Velmanase alfa

Clinical data
- Trade names: Lamzede
- Other names: Velmanase alfa-tycv
- AHFS/Drugs.com: Micromedex Detailed Consumer Information
- MedlinePlus: a623015
- License data: US DailyMed: Velmanase alfa;
- Routes of administration: Intravenous
- ATC code: A16AB15 (WHO) ;

Legal status
- Legal status: AU: S4 (Prescription only); US: ℞-only; EU: Rx-only;

Identifiers
- CAS Number: 1492823-75-2;
- DrugBank: DB12374;
- UNII: M91TG242P2;
- KEGG: D11024;

= Velmanase alfa =

Velmanase alfa, sold under the brand name Lamzede, is a medication used for the treatment of alpha-mannosidosis. Velmanase alfa is a recombinant human lysosomal alpha-mannosidase.

The most common adverse reactions include hypersensitivity reactions including anaphylaxis, a severe, potentially life-threatening allergic reaction.

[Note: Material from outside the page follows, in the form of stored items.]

(** * LoginServer: the login coordinator of the game-world nodes

    A shallow embedding of [src/server/login/LoginServer.ts].  The message
    handler registered on every world-node socket is transcribed statement
    by statement into a small monad that threads the durable store (the
    [account] and [session] tables and the save files) and the list of
    frames written with [s.send], and that knows the handler's [return;].

    What lies outside the file is taken as an interface ([Platform]):
    [bcrypt], [PlayerLoading.verify], [String.prototype.toLowerCase], the
    base64 codec of [Buffer], [toDbDate] and [Environment].  Queries are
    taken to succeed.  The file tree is a set of directories and a map of
    regular files, both keyed by the path as it is written: [readFile] of
    a path that holds no regular file throws, [writeFile] throws on a
    directory and under a missing directory, [mkdir] throws when a file
    is in the way.  An exception ends the handler in the [catch] of line
    184, keeping what was written before it.

    [handle] is one message handled from its first statement to its last
    with no other handler running in between; the handler is [async], and
    [login_after_select] is what is left of a login after its first
    [await], to let two logins interleave there. *)

From Stdlib Require Import ZArith Strings.Byte Strings.Ascii Strings.String.
From stdpp Require Import base option list strings gmap.

Local Open Scope Z_scope.

(** ** Rows of the two tables *)

Module Account.
Record t := mk {
  id : Z;
  username : string;
  password : string;
  logged_in : Z;
  login_time : option Z;
  banned_until : option Z;
  muted_until : option Z;
  staffmodlevel : Z
}.

(** [.set({ logged_in, login_time })] *)
Definition set_logged_in (node : Z) (time : option Z) (a : t) : t :=
  mk (id a) (username a) (password a) node time
     (banned_until a) (muted_until a) (staffmodlevel a).

(** [.set({ banned_until })] *)
Definition set_banned_until (until : option Z) (a : t) : t :=
  mk (id a) (username a) (password a) (logged_in a) (login_time a)
     until (muted_until a) (staffmodlevel a).

(** [.set({ muted_until })] *)
Definition set_muted_until (until : option Z) (a : t) : t :=
  mk (id a) (username a) (password a) (logged_in a) (login_time a)
     (banned_until a) until (staffmodlevel a).
End Account.

Module Session.
Record t := mk {
  uuid : string;
  account_id : Z;
  profile : string;
  world : Z;
  timestamp : Z;
  uid : Z;
  ip : string
}.
End Session.

(** ** Frames written back with [s.send(JSON.stringify(...))]

    A field that the object literal does not have is [None]; [muted_until]
    can be present and [null], hence the nested option. *)

Module Reply.
Record t := mk {
  replyTo : Z;
  response : Z;
  staffmodlevel : option Z;
  save : option string;
  muted_until : option (option Z)
}.
End Reply.

(** ** Inbound messages: [type] with its own fields, and the fields read
    from every message at line 26 *)

Inductive Fields :=
  | world_startup
  | player_login (replyTo : Z) (username password : string) (uid : Z)
                 (socket remoteAddress : string)
  | player_logout (replyTo : Z) (username save : string)
  | player_autosave (username save : string)
  | player_force_logout (username : string)
  | player_ban (_staff username : string) (until : Z)
  | player_mute (_staff username : string) (until : Z)
  | unhandled.

Record Msg := {
  type : Fields;
  nodeId : Z;
  nodeTime : Z;
  profile : string
}.

(** ** The durable store *)

Record Store := {
  account : list Account.t;
  session : list Session.t;
  files : gmap string (list byte);
  dirs : gset string
}.

(** What one run of the handler reads from outside: the clock at line 63
    and at line 100, and the salt [bcrypt.hashSync] draws. *)
Record Runtime := {
  Date_at_ban_check : Z;
  Date_at_claim : Z;
  bcrypt_salt : string
}.

(** ** What the handler imports *)

Class Platform := {
  WEBSITE_REGISTRATION : bool;
  bcrypt_hashSync : string → Z → string → string;
  bcrypt_compare : string → string → bool;
  PlayerLoading_verify : list byte → bool;
  toLowerCase : string → string;
  Buffer_from_base64 : string → list byte;
  Buffer_toString_base64 : list byte → string;
  toDbDate : Z → Z
}.

(** ** The handler monad *)

Inductive Flow (A : Type) :=
  | Next (a : A)      (* fall through to the next statement *)
  | Return            (* [return;] *)
  | Throw.            (* an exception, caught and logged at line 184 *)
Arguments Next {A} a.
Arguments Return {A}.
Arguments Throw {A}.

Record World := {
  store : Store;
  sent : list Reply.t
}.

Definition Async (A : Type) : Type := World → Flow A * World.

Definition pure {A} (a : A) : Async A := fun w => (Next a, w).

Definition bind {A B} (m : Async A) (k : A → Async B) : Async B :=
  fun w =>
    match m w with
    | (Next a, w') => k a w'
    | (Return, w') => (Return, w')
    | (Throw, w') => (Throw, w')
    end.

Definition return_ {A} : Async A := fun w => (Return, w).
Definition throw {A} : Async A := fun w => (Throw, w).

Declare Scope async_scope.
Delimit Scope async_scope with async.
Bind Scope async_scope with Async.
Notation "x <- m ;; k" := (bind m (fun x => k))
  (at level 100, m at next level, k at level 200, right associativity)
  : async_scope.
Notation "m ;; k" := (bind m (fun _ => k))
  (at level 100, k at level 200, right associativity) : async_scope.
Local Open Scope async_scope.

(** [!account] on what [executeTakeFirst] gives *)
Definition undefined {A} (x : option A) : bool :=
  match x with
  | None => true
  | Some _ => false
  end.

(** [if (c) { body }] with no [else] *)
Definition when (c : bool) (body : Async unit) : Async unit :=
  if c then body else pure tt.

Definition on_store (f : Store → Store) : Async unit :=
  fun w => (Next tt, {| store := f (store w); sent := sent w |}).

Definition read_store {A} (f : Store → A) : Async A :=
  fun w => (Next (f (store w)), w).

(** [s.send]: frames leave in the order they are written *)
Definition send (r : Reply.t) : Async unit :=
  fun w => (Next tt, {| store := store w; sent := sent w ++ [r] |}).

(** ** Store operations *)

Definition with_account (f : list Account.t → list Account.t) (st : Store) : Store :=
  {| account := f (account st); session := session st;
     files := files st; dirs := dirs st |}.

(** [db.selectFrom('account').where(...).selectAll().executeTakeFirst()] *)
Definition select_account (where_ : Account.t → bool) : Async (option Account.t) :=
  read_store (fun st => find where_ (account st)).

(** [db.updateTable('account').set(...).where(...)]: every matching row *)
Definition update_account (set : Account.t → Account.t) (where_ : Account.t → bool)
  : Async unit :=
  on_store (with_account (map (fun a => if where_ a then set a else a))).

(** The key the table gives a new row. *)
Definition next_id (rows : list Account.t) : Z :=
  1 + foldr (fun a m => Z.max (Account.id a) m) 0 rows.

(** Modelled from the spec: the [account] table's schema is not in the
    source; a row inserted with a username and a password only is unowned
    ([logged_in = 0], [login_time = null]), neither banned nor muted, of
    staff level 0, and gets a fresh key. *)
Definition insert_account (username password : string) : Async unit :=
  on_store (with_account (fun rows =>
    rows ++ [Account.mk (next_id rows) username password 0 None None None 0])).

(** [db.insertInto('session').values(...)] *)
Definition insert_session (row : Session.t) : Async unit :=
  on_store (fun st =>
    {| account := account st; session := session st ++ [row];
       files := files st; dirs := dirs st |}).

(** [fs.existsSync]: true of a regular file and of a directory *)
Definition exists_in (st : Store) (path : string) : bool :=
  match files st !! path with
  | Some _ => true
  | None => bool_decide (path ∈ dirs st)
  end.

Definition existsSync (path : string) : Async bool :=
  read_store (fun st => exists_in st path).

(** A path that holds a regular file. *)
Definition is_file (st : Store) (path : string) : bool :=
  match files st !! path with
  | Some _ => true
  | None => false
  end.

Fixpoint with_slash (s : string) : bool :=
  match s with
  | EmptyString => false
  | String c s' => Ascii.eqb c "/" || with_slash s'
  end.

(** What precedes the last ["/"] of a path: the directory in which the
    file system looks up the last name. *)
Fixpoint dirname (path : string) : string :=
  match path with
  | EmptyString => EmptyString
  | String c rest =>
      if with_slash rest then String c (dirname rest) else EmptyString
  end.

(** The directories above a path, outermost first. *)
Fixpoint ancestors_from (above path : string) : list string :=
  match path with
  | EmptyString => []
  | String c rest =>
      (if Ascii.eqb c "/" then [above] else [])
      ++ ancestors_from (above +:+ String c EmptyString) rest
  end.

Definition ancestors (path : string) : list string := ancestors_from "" path.

(** A regular file is at the path or at a directory above it. *)
Definition in_the_way (st : Store) (path : string) : bool :=
  existsb (is_file st) (ancestors path ++ [path]).

(** The path and the directories above it. *)
Definition made (path : string) : gset string :=
  list_to_set (ancestors path ++ [path]).

(** [fsp.mkdir(path, { recursive: true })]: makes the directory and every
    missing directory above it; rejects, making none, when a regular file
    is in the way. *)
Definition mkdir (path : string) : Async unit :=
  fun w =>
    if in_the_way (store w) path
    then throw w      (* ENOTDIR, EEXIST *)
    else on_store (fun st =>
           {| account := account st; session := session st;
              files := files st; dirs := made path ∪ dirs st |}) w.

(** [fsp.writeFile]: rejects when the path is a directory, and when the
    directory of the path is missing. *)
Definition writeFile (path : string) (raw : list byte) : Async unit :=
  fun w =>
    if bool_decide (path ∈ dirs (store w))
    then throw w      (* EISDIR *)
    else if bool_decide (dirname path ∈ dirs (store w))
    then on_store (fun st =>
           {| account := account st; session := session st;
              files := <[ path := raw ]> (files st); dirs := dirs st |}) w
    else throw w.     (* ENOENT, ENOTDIR *)

(** [fsp.readFile] *)
Definition readFile (path : string) : Async (list byte) :=
  fun w =>
    match files (store w) !! path with
    | Some raw => pure raw w
    | None => throw w      (* ENOENT, or EISDIR on a directory *)
    end.

(** ** The handler, lines 23 to 187 *)

Section Handler.
Context `{Platform}.

(** [`data/players/${profile}`] *)
Definition profile_dir (profile : string) : string :=
  "data/players/" +:+ profile.

(** [`data/players/${profile}/${username}.sav`] *)
Definition save_path (profile username : string) : string :=
  "data/players/" +:+ profile +:+ "/" +:+ username +:+ ".sav".

(** The test of line 63. *)
Definition banned (now : Z) (a : Account.t) : bool :=
  match Account.banned_until a with
  | Some until => now <? until
  | None => false
  end.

Velmanase alfa was approved for medical use in the European Union in March 2018, and in the United States in February 2023. Velmanase alfa is the first enzyme replacement therapy approved in the US for the treatment of the non-central nervous system manifestations of alpha-mannosidosis. The US Food and Drug Administration (FDA) considers it to be a first-in-class medication.

== Medical uses ==
Velmanase alfa is indicated for the treatment of the non-central nervous system manifestations of alpha-mannosidosis.

Alpha-mannosidosis is a rare genetic lysosomal storage disorder. The symptoms of the disorder vary, but often include mild to moderate intellectual disability, hearing loss, weakened immune system, distinctive facial features (e.g., a large head, prominent forehead, and protruding jaw), skeletal abnormalities, and muscle weakness. Alpha-mannosidosis is caused by genetic changes in the MAN2B1 gene, which codes for the lysosomal alpha-mannosidase enzyme. Mutations of the MAN2B1 gene result in the lack of production of the alpha-D-mannosidase enzyme or the production of a defective, inactive form of the enzyme. Alpha-mannosidosis affects about 1 in every 500,000 people worldwide.

== History ==
The effectiveness of velmanase alfa was evaluated in participants with alpha-mannosidosis in a phase III multicenter, randomized, double-blind, placebo-controlled, parallel group study. The trial evaluated the efficacy of velmanase alfa over 52 weeks at a dose of 1 mg/kg given weekly as an intravenous infusion. A total of 25 participants were enrolled (14 males, 11 females), including 13 adult participants (age range: ≥18 to 35 years; mean: 25 years) and 12 pediatric participants (age range: ≥6 to <18 years; mean: 11 years); all participants were White. Fifteen participants (8 adult and 7 pediatric) received velmanase alfa and 10 participants (5 adult and 5 pediatric) received placebo.

== Society and culture ==
=== Names ===
Velmanase alfa is the international nonproprietary name.